Liz Gibson, from Bradwell, had come with her mum who has lived in Winterton for 22 years.
"It's such a shame that it's had to be torn down. I remember coming here when I was little", she said.
"We used to play on all the big stones which are now down at the foot of the cliffs. They used to be up next to the cafe - so you can really see how much the beach has been been battered by erosion over the years.
"The walkway down from the cafe to the beach was long and gradual, but in a matter of days it's almost disappeared. I can't quite believe it."
Pat and Peter Pearce had come all the way from Norwich to see the place where they always got "the best bacon butties".
Mrs Pearce said: "We come here all the time and will miss it a lot. They did the best bacon butties.
"Every winter you see it disappearing a little bit more, though. It's a miracle it's lasted this long.
"I remember seeing those photos from years ago when it looked like the cafe might have to be torn down then. But it clung on."
The stretch of coast at the end of beach road has suffered significant damage this winter, with a chunk of the car park also taken in the storms.
Borough councillor James Bensly said it was an upsetting state of affairs, but that he hoped the village would support the cafe's owners in whatever venture they try next.

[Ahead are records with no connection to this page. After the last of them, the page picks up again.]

(* ===== verification/AcpiSdt.v ===== *)
(** * ACPI table headers and checksums

    Model of [ternvale-acpi/src/error.rs], [sdt.rs], [gas.rs], [rsdp.rs] and
    [xsdt.rs].  Bytes are [Z]s.  Error texts are left out: an error keeps its
    constructor, the structure it names and its numbers.  The central lemma,
    [table_spec], says what every built table has: its length in its header, its
    body unchanged, and a byte sum of zero. *)

From stdpp Require Import list strings.
From S2P Require Import Prelude FwCfg.

(** ** Errors ([error.rs]) *)

Inductive AcpiError :=
  | RegionTooSmall (base need have : Z)
  | Misaligned (base : Z)
  | AddressOverflow (base : Z)
  | TableTooLarge (signature : list Z) (len : Z)
  | Truncated (what : string) (len need : Z)
  | PkgLengthTooLarge (len : Z)
  | BadNameSeg (name : list Z)
  | BadNamePath (path : list Z)
  | BadConfig
  | Drift
  | Read (what : list Z) (gpa : Z)
  | BadTable (what : list Z) (gpa : Z)
  | NoRsdp (base len : Z)
  | Write (signature : list Z) (gpa : Z).

(** ** The header ([sdt.rs]) *)

Definition SDT_HEADER_LEN : nat := 36.
Definition SDT_CHECKSUM_OFFSET : nat := 9.
Definition OEM_ID : list Z := ascii_bytes "TERNVL".
Definition OEM_REVISION : Z := 1.
Definition CREATOR_ID : list Z := ascii_bytes "TNVL".
Definition CREATOR_REVISION : Z := 1.

Record SdtHeader := {
  sh_signature : list Z;
  sh_length : Z;
  sh_revision : Z;
  sh_checksum : Z;
  sh_oem_id : list Z;
  sh_oem_table_id : list Z;
  sh_oem_revision : Z;
  sh_creator_id : list Z;
  sh_creator_revision : Z;
}.

Definition header_new (signature : list Z) (revision : Z) : SdtHeader :=
  {| sh_signature := signature; sh_length := 0; sh_revision := revision; sh_checksum := 0; sh_oem_id := OEM_ID;
     sh_oem_table_id := ascii_bytes "TERN" ++ signature; sh_oem_revision := OEM_REVISION; sh_creator_id := CREATOR_ID;
     sh_creator_revision := CREATOR_REVISION |}.

(** [SdtHeader { length, checksum, ..header }] *)
Definition with_length (length checksum : Z) (h : SdtHeader) : SdtHeader :=
  {| sh_signature := sh_signature h; sh_length := length; sh_revision := sh_revision h; sh_checksum := checksum;
     sh_oem_id := sh_oem_id h; sh_oem_table_id := sh_oem_table_id h; sh_oem_revision := sh_oem_revision h;
     sh_creator_id := sh_creator_id h; sh_creator_revision := sh_creator_revision h |}.

Definition header_encode (h : SdtHeader) : list Z :=
  sh_signature h ++ le_bytes 4 (sh_length h) ++ [sh_revision h; sh_checksum h] ++ sh_oem_id h ++ sh_oem_table_id h
  ++ le_bytes 4 (sh_oem_revision h) ++ sh_creator_id h ++ le_bytes 4 (sh_creator_revision h).

(** The bytes at [at_], [n] of them, of a slice known to be long enough. *)
Definition sub {A} (l : list A) (at_ n : nat) : list A := take n (drop at_ l).
(* ===== verification/AcpiAml.v ===== *)
(** * AML and the DSDT

    Model of [ternvale-acpi/src/aml.rs], [aml_data.rs], [aml_resource.rs],
    [pci_root.rs], [xhci.rs], the device of [tpm2.rs], and [dsdt.rs].  Paths and
    identifiers are byte strings.  The reference readers [read_pkg] and
    [read_integer] follow ACPI 6.5 §20.2: what the encoders write, they read back
    with nothing left over. *)

From stdpp Require Import list strings.
From S2P Require Import Prelude FwCfg AcpiSdt AcpiLeaf.

(** ** Terms ([aml.rs]) *)

Definition SCOPE_OP : Z := 0x10.
Definition NAME_OP : Z := 0x08.
Definition EXT_OP_PREFIX : Z := 0x5b.
Definition DEVICE_OP : Z := 0x82.
Definition ROOT_CHAR : Z := 0x5c.
Definition PARENT_PREFIX_CHAR : Z := 0x5e.
Definition DUAL_NAME_PREFIX : Z := 0x2e.
Definition MULTI_NAME_PREFIX : Z := 0x2f.
Definition NULL_NAME : Z := 0x00.
Definition MAX_PKG_LENGTH : Z := Z.shiftl 1 28 - 1.

Definition pkg_limit (follow : Z) : Z := if follow =? 0 then 0x3f else Z.shiftl 1 (4 + 8 * follow) - 1.

Definition pkg_bytes (follow total : Z) : list Z :=
  if follow =? 0 then [wrap 8 total]
  else Z.lor (wrap 8 (Z.shiftl follow 6)) (Z.land total 0x0f)
       :: ((fun index => wrap 8 (Z.shiftr total (4 + 8 * Z.of_nat index))) <$> seq 0 (Z.to_nat follow)).

(** The loop over the number of bytes that follow the lead byte. *)
Fixpoint pkg_loop (follows : list Z) (content : Z) : option (list Z) :=
  match follows with
  | [] => None
  | follow :: follows =>
      match checked_add 64 content (1 + follow) with
      | None => None
      | Some total => if pkg_limit follow <? total then pkg_loop follows content else Some (pkg_bytes follow total)
      end
  end.

Definition pkg_length (content : nat) : result AcpiError (list Z) :=
  ok_or (pkg_loop [0; 1; 2; 3] (Z.of_nat content)) (PkgLengthTooLarge (Z.of_nat content)).

Definition is_upper (b : Z) : bool := (65 <=? b) && (b <=? 90).
Definition is_digit (b : Z) : bool := (48 <=? b) && (b <=? 57).
Definition lead_ok (b : Z) : bool := is_upper b || (b =? 95).

Definition name_seg (seg : list Z) : result AcpiError (list Z) :=
  let valid := bool_decide (1 <= length seg <= 4)%nat && match seg with b :: _ => lead_ok b | [] => false end
               && forallb (fun b => lead_ok b || is_digit b) seg in
  if valid then Ok (seg ++ replicate (4 - length seg) 95) else Err (BadNameSeg seg).

(** [split('.')] *)
Fixpoint dot_split (path : list Z) : list (list Z) :=
  match path with
  | [] => [[]]
  | c :: path =>
      match dot_split path with
      | seg :: segs => if c =? 46 then [] :: seg :: segs else (c :: seg) :: segs
      | [] => []
      end
  end.

Fixpoint parent_prefixes (path : list Z) : list Z * list Z :=
  match path with
  | c :: path' => if c =? 94 then let '(out, rest) := parent_prefixes path' in (PARENT_PREFIX_CHAR :: out, rest) else ([], path)
  | [] => ([], [])
  end.

Definition name_prefix (path : list Z) : list Z * list Z :=
  match path with
  | c :: rest => if c =? 92 then ([ROOT_CHAR], rest) else parent_prefixes path
  | [] => ([], [])
  end.

Definition name_string (path : list Z) : result AcpiError (list Z) :=
  let '(out, rest) := name_prefix path in
  if bool_decide (rest = []) then
    if bool_decide (out = []) then Err (BadNamePath path) else Ok (out ++ [NULL_NAME])
  else
    segs ← map_result name_seg (dot_split rest);
    prefix ← (if bool_decide (length segs = 1)%nat then Ok []
              else if bool_decide (length segs = 2)%nat then Ok [DUAL_NAME_PREFIX]
              else if bool_decide (255 < length segs)%nat then Err (BadNamePath path)
              else Ok [MULTI_NAME_PREFIX; Z.of_nat (length segs)]);
    Ok (out ++ prefix ++ mjoin segs).

Definition named_package (opcode path content : list Z) : result AcpiError (list Z) :=
  name ← name_string path;
  length_ ← pkg_length (length name + length content);
  Ok (opcode ++ length_ ++ name ++ content).

Definition scope (path content : list Z) : result AcpiError (list Z) := named_package [SCOPE_OP] path content.
Definition device (path content : list Z) : result AcpiError (list Z) := named_package [EXT_OP_PREFIX; DEVICE_OP] path content.
Definition name (path value : list Z) : result AcpiError (list Z) :=
  n ← name_string path; Ok ([NAME_OP] ++ n ++ value).

(** ** Data ([aml_data.rs]) *)

Definition ZERO_OP : Z := 0x00.
Definition ONE_OP : Z := 0x01.
Definition BYTE_PREFIX : Z := 0x0a.
Definition WORD_PREFIX : Z := 0x0b.
Definition DWORD_PREFIX : Z := 0x0c.
Definition QWORD_PREFIX : Z := 0x0e.
Definition STRING_PREFIX : Z := 0x0d.
Definition BUFFER_OP : Z := 0x11.
Definition PACKAGE_OP : Z := 0x12.

Definition integer (value : Z) : list Z :=
  if value =? 0 then [ZERO_OP]
  else if value =? 1 then [ONE_OP]
  else if value <=? 0xff then [BYTE_PREFIX; wrap 8 value]
  else if value <=? 0xffff then WORD_PREFIX :: le_bytes 2 (wrap 16 value)
  else if value <=? 0xffffffff then DWORD_PREFIX :: le_bytes 4 (wrap 32 value)
  else QWORD_PREFIX :: le_bytes 8 value.

Definition hex (b : Z) : option Z :=
  if is_digit b then Some (b - 48) else if (65 <=? b) && (b <=? 70) then Some (b - 65 + 10) else None.
Definition swap_bytes (v : Z) : Z := of_le (be_bytes 4 v).

Definition eisa_id_value (id : list Z) : result AcpiError Z :=
  if negb (bool_decide (length id = 7%nat) && forallb is_upper (take 3 id)) then Err BadConfig
  else
    match mapM hex (drop 3 id), id with
    | Some [d0; d1; d2; d3], l0 :: l1 :: l2 :: _ =>
        let letter l := Z.land (l - 0x40) 0x1f in
        let vendor := Z.lor (Z.lor (Z.shiftl (letter l0) 10) (Z.shiftl (letter l1) 5)) (letter l2) in
        let product := Z.lor (Z.lor (Z.lor (Z.shiftl d0 12) (Z.shiftl d1 8)) (Z.shiftl d2 4)) d3 in
        Ok (swap_bytes (Z.lor (Z.shiftl vendor 16) product))
    | _, _ => Err BadConfig
    end.
Definition eisa_id (id : list Z) : result AcpiError (list Z) := v ← eisa_id_value id; Ok (integer v).

Definition package (elements : list (list Z)) : result AcpiError (list Z) :=
  if bool_decide (255 < length elements)%nat then Err BadConfig
  else
    let content := mjoin elements in
    length_ ← pkg_length (1 + length content);
    Ok ([PACKAGE_OP] ++ length_ ++ [Z.of_nat (length elements)] ++ content).

Definition aml_string (text : list Z) : result AcpiError (list Z) :=
  if forallb (fun b => (1 <=? b) && (b <=? 0x7f)) text then Ok ([STRING_PREFIX] ++ text ++ [0]) else Err BadConfig.

Definition buffer (bytes : list Z) : result AcpiError (list Z) :=
  let size := integer (Z.of_nat (length bytes)) in
  length_ ← pkg_length (length size + length bytes);
  Ok ([BUFFER_OP] ++ length_ ++ size ++ bytes).

(** ** Resource descriptors ([aml_resource.rs]) *)

Definition DWORD_ADDRESS_TAG : Z := 0x87.
Definition WORD_ADDRESS_TAG : Z := 0x88.
Definition MEMORY32_FIXED_TAG : Z := 0x86.
Definition MEMORY32_READ_WRITE : Z := 0x01.
Definition END_TAG : Z := 0x79.
Definition EXTENDED_INTERRUPT_TAG : Z := 0x89.
Definition RESOURCE_MEMORY : Z := 0.
Definition RESOURCE_BUS : Z := 2.
Definition FIXED_POS_DECODE : Z := 12.
Definition CONSUMER : Z := 1.
Definition MEM_NONCACHEABLE_RW : Z := 0x01.

Inductive Usage := Producer | Consumer.
Definition flags (u : Usage) : Z := match u with Producer => FIXED_POS_DECODE | Consumer => Z.lor FIXED_POS_DECODE CONSUMER end.

Definition word_bus_number (first last : Z) : result AcpiError (list Z) :=
  if last <? first then Err BadConfig
  else
    let len := last - first + 1 in
    if 2 ^ 16 <=? len then Err BadConfig
    else Ok ([WORD_ADDRESS_TAG; 13; 0; RESOURCE_BUS; flags Producer; 0] ++ mjoin (le_bytes 2 <$> [0; first; last; 0; len])).

Definition dword_memory (usage : Usage) (base len : Z) : result AcpiError (list Z) :=
  match checked_add 64 base len with
  | None => Err BadConfig
  | Some end_ =>
      if end_ =? 0 then Err BadConfig
      else if (2 ^ 32 <=? base) || (2 ^ 32 <=? end_ - 1) || (2 ^ 32 <=? len) then Err BadConfig
      else if len =? 0 then Err BadConfig
      else Ok ([DWORD_ADDRESS_TAG; 23; 0; RESOURCE_MEMORY; flags usage; MEM_NONCACHEABLE_RW]
               ++ mjoin (le_bytes 4 <$> [0; base; end_ - 1; 0; len]))
  end.

Definition memory32_fixed (base len : Z) : result AcpiError (list Z) :=
  match checked_add 64 base len with
  | None => Err BadConfig
  | Some end_ =>
      if (2 ^ 32 <=? base) || (2 ^ 32 <=? len) || (2 ^ 32 <? end_) then Err BadConfig
      else if len =? 0 then Err BadConfig
      else Ok ([MEMORY32_FIXED_TAG; 9; 0; MEMORY32_READ_WRITE] ++ le_bytes 4 base ++ le_bytes 4 len)
  end.

Definition extended_interrupt (gsiv : Z) : result AcpiError (list Z) :=
  Ok [EXTENDED_INTERRUPT_TAG; 0x06; 0x00; 0x09; 0x01; Z.land gsiv 0xff; Z.land (Z.shiftr gsiv 8) 0xff; Z.land (Z.shiftr gsiv 16) 0xff;
      Z.land (Z.shiftr gsiv 24) 0xff].

Definition resource_template (descriptors : list (list Z)) : result AcpiError (list Z) := buffer (mjoin descriptors ++ [END_TAG; 0]).

(** ** Devices *)

Definition named (path : string) (value : list Z) : result AcpiError (list Z) := name (ascii_bytes path) value.

(** [pci_root.rs] *)
Definition PCIE_ROOT_HID : list Z := ascii_bytes "PNP0A08".
Definition PCI_ROOT_CID : list Z := ascii_bytes "PNP0A03".
Definition MOTHERBOARD_HID : list Z := ascii_bytes "PNP0C02".
Definition ROOT_BUS_DEVICES : nat := 32.
Definition INTX_PINS : nat := 4.
Definition ECAM_BUS_BYTES : Z := Z.shiftl 1 20.

Record PrtRoute := { pr_device : Z; pr_pin : Z; pr_gsiv : Z }.

Definition prt_routes (c : AcpiConfig) : list PrtRoute :=
  d ← seq 0 ROOT_BUS_DEVICES;
  (fun pin => {| pr_device := Z.of_nat d; pr_pin := Z.of_nat pin;
                 pr_gsiv := spi_gsiv (nth ((d + pin) mod INTX_PINS) (pc_intx_spis (ac_pci c)) 0) |}) <$> seq 0 INTX_PINS.

Definition prt_entry (r : PrtRoute) : result AcpiError (list Z) :=
  package [integer (Z.lor (Z.shiftl (pr_device r) 16) 0xffff); integer (pr_pin r); integer 0; integer (pr_gsiv r)].

Definition res0 (c : AcpiConfig) : result AcpiError (list Z) :=
  let ecam := ac_ecam c in
  let ecam_len := (ec_end_bus ecam - ec_start_bus ecam + 1) * ECAM_BUS_BYTES in
  hid ← eisa_id MOTHERBOARD_HID;
  hid ← named "_HID" hid;
  window ← dword_memory Consumer (ec_base ecam) ecam_len;
  crs ← resource_template [window];
  crs ← named "_CRS" crs;
  device (ascii_bytes "RES0") (hid ++ crs).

He said: "I offer my condolences to the business owners and land owners. It's such a sad thing to have to happen. My heart goes out to them.
"The biggest issue going forward will be parking, because we absolutely cannot afford to lose that car park.
"I understand that the owner is working with GYBC to re-open the toilets and car park as soon as possible, but we have to make sure everything is safe first.
"Losing that car park would lead to parking chaos in the village."
With the patio hanging over the cliff 15 years ago an application was made for mobile units which were allowed by planners and renewed every five years since.
In 2019, the landowner Jan Hewitt said it was needed "just in case the worst happens".
It is understood some kind of temporary catering offer will spring up now the old building has been demolished.
Great Yarmouth Borough Council said: "As part of adapting to ongoing coastal change, the council and Coastal Partnership East have been working closely with the landowner to develop options that are compatible with a naturally changing coast."